Try it: Write out the entries below exactly, from the first line to the one with "CacheSet_updLine lineIndex CacheLine_invalidate", both ends included.

Data provided:
====================

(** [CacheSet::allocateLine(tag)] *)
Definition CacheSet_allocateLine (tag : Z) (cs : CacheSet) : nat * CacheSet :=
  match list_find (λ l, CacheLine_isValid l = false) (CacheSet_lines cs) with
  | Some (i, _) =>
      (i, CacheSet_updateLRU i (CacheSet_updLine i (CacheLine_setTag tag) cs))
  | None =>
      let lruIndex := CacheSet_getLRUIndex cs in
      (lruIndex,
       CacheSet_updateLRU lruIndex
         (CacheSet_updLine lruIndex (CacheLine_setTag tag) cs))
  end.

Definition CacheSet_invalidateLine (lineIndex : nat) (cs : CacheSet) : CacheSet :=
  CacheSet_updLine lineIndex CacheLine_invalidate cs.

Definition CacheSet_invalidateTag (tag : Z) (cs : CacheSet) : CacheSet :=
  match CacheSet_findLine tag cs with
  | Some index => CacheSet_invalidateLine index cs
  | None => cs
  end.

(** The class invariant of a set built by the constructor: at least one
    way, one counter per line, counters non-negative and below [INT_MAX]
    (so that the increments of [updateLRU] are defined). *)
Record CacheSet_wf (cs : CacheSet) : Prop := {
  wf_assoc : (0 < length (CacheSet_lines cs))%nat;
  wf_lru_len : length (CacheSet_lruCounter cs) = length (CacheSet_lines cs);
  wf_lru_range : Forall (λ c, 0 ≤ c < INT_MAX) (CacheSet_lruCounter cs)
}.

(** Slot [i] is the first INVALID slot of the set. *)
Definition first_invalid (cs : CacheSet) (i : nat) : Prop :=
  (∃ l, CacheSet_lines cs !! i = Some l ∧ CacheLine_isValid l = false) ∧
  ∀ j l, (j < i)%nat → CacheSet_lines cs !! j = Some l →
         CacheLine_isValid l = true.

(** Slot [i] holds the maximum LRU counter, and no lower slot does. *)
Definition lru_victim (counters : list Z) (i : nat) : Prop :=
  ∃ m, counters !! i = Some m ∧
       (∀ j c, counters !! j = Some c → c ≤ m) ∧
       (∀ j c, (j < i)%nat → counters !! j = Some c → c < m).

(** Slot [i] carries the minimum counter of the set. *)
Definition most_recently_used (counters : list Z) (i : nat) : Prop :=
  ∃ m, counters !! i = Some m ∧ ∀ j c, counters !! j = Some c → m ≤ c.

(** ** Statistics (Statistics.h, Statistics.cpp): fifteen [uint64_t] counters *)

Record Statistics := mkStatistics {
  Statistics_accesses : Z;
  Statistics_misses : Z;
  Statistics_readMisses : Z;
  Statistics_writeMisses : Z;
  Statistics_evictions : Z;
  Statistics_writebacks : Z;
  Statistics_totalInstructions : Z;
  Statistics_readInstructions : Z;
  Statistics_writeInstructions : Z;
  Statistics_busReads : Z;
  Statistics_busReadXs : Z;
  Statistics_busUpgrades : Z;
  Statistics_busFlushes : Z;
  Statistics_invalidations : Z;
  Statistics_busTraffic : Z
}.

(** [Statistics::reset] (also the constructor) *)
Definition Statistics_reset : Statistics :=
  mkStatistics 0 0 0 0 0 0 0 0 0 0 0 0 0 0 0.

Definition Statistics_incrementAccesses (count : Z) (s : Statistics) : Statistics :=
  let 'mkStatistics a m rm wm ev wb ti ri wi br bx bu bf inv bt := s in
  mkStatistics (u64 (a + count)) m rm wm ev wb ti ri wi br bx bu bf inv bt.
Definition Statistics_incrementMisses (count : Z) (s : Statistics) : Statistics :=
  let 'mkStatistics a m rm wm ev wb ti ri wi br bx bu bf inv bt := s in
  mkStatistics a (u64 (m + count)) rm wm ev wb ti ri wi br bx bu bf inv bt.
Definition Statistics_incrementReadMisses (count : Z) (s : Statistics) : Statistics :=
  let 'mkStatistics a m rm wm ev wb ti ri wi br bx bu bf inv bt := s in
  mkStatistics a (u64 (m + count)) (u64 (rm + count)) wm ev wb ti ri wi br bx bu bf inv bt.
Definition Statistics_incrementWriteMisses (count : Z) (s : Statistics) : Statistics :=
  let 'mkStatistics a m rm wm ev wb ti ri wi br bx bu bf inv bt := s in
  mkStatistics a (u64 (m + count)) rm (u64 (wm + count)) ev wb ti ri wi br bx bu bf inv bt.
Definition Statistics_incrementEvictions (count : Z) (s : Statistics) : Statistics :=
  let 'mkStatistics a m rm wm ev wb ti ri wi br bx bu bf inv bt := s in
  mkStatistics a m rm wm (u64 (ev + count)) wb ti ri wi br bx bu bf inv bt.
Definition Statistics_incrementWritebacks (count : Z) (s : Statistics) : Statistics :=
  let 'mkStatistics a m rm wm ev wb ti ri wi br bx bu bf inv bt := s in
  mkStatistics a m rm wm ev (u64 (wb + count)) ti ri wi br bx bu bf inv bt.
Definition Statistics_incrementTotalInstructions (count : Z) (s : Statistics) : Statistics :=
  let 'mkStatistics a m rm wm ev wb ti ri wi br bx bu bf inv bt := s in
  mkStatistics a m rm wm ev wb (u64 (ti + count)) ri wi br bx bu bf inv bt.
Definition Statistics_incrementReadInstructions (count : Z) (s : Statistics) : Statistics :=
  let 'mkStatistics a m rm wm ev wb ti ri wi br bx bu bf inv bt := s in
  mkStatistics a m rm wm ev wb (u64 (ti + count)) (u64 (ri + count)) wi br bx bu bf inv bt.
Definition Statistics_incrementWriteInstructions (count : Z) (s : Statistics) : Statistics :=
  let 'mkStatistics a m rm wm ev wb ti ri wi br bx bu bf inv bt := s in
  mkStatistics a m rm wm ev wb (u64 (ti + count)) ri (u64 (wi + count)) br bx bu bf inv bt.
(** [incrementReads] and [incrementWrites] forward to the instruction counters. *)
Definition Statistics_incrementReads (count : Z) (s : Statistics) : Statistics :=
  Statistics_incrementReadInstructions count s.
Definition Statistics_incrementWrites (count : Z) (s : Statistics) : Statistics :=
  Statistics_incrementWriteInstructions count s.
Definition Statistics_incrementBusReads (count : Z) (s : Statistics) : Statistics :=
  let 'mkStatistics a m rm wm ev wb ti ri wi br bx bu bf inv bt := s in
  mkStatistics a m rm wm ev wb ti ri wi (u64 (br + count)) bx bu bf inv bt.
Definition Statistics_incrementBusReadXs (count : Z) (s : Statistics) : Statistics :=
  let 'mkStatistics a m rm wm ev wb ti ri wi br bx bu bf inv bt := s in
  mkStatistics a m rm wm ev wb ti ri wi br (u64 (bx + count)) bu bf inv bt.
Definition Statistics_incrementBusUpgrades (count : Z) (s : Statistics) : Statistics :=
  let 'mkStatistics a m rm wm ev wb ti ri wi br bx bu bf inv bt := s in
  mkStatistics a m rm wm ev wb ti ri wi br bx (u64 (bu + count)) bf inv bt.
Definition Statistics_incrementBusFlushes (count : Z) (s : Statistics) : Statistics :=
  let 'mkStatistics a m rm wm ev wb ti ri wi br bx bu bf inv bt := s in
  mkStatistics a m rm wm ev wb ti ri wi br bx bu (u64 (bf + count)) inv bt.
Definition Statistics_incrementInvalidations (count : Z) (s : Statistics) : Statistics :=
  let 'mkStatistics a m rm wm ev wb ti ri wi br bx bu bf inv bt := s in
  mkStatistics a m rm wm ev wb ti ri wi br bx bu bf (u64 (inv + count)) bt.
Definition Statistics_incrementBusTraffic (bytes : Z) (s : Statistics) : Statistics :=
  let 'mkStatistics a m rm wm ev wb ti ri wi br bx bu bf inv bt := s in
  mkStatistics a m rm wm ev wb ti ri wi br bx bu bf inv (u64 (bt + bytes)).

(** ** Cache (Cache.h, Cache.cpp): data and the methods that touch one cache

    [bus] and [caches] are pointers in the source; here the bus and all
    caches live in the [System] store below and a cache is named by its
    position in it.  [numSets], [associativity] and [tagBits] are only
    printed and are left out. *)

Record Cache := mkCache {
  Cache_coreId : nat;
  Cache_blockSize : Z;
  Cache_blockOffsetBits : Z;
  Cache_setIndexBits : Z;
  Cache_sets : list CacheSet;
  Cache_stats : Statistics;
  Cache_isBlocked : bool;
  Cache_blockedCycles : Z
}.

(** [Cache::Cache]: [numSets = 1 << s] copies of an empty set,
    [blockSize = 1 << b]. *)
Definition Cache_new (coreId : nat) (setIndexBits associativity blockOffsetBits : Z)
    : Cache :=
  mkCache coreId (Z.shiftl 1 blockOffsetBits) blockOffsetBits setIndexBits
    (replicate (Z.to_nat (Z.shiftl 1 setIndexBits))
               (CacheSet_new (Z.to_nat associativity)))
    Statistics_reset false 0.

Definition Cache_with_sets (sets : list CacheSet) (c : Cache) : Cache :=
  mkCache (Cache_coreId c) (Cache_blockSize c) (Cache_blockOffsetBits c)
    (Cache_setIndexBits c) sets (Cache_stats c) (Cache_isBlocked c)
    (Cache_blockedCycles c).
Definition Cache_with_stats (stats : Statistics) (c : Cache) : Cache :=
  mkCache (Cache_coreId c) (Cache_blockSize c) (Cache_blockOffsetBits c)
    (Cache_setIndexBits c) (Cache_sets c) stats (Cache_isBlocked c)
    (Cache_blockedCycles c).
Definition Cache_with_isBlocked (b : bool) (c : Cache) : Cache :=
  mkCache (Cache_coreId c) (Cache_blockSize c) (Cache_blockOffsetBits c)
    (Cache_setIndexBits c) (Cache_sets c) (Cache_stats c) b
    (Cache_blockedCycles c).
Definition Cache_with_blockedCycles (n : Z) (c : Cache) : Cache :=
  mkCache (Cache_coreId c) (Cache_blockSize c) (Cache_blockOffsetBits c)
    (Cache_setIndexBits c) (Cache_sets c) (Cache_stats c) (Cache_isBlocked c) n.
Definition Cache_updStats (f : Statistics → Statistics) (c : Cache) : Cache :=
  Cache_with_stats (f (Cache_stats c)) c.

====================

Exercise solution:
(** [CacheSet::allocateLine(tag)] *)
Definition CacheSet_allocateLine (tag : Z) (cs : CacheSet) : nat * CacheSet :=
  match list_find (λ l, CacheLine_isValid l = false) (CacheSet_lines cs) with
  | Some (i, _) =>
      (i, CacheSet_updateLRU i (CacheSet_updLine i (CacheLine_setTag tag) cs))
  | None =>
      let lruIndex := CacheSet_getLRUIndex cs in
      (lruIndex,
       CacheSet_updateLRU lruIndex
         (CacheSet_updLine lruIndex (CacheLine_setTag tag) cs))
  end.

Definition CacheSet_invalidateLine (lineIndex : nat) (cs : CacheSet) : CacheSet :=
  CacheSet_updLine lineIndex CacheLine_invalidate cs.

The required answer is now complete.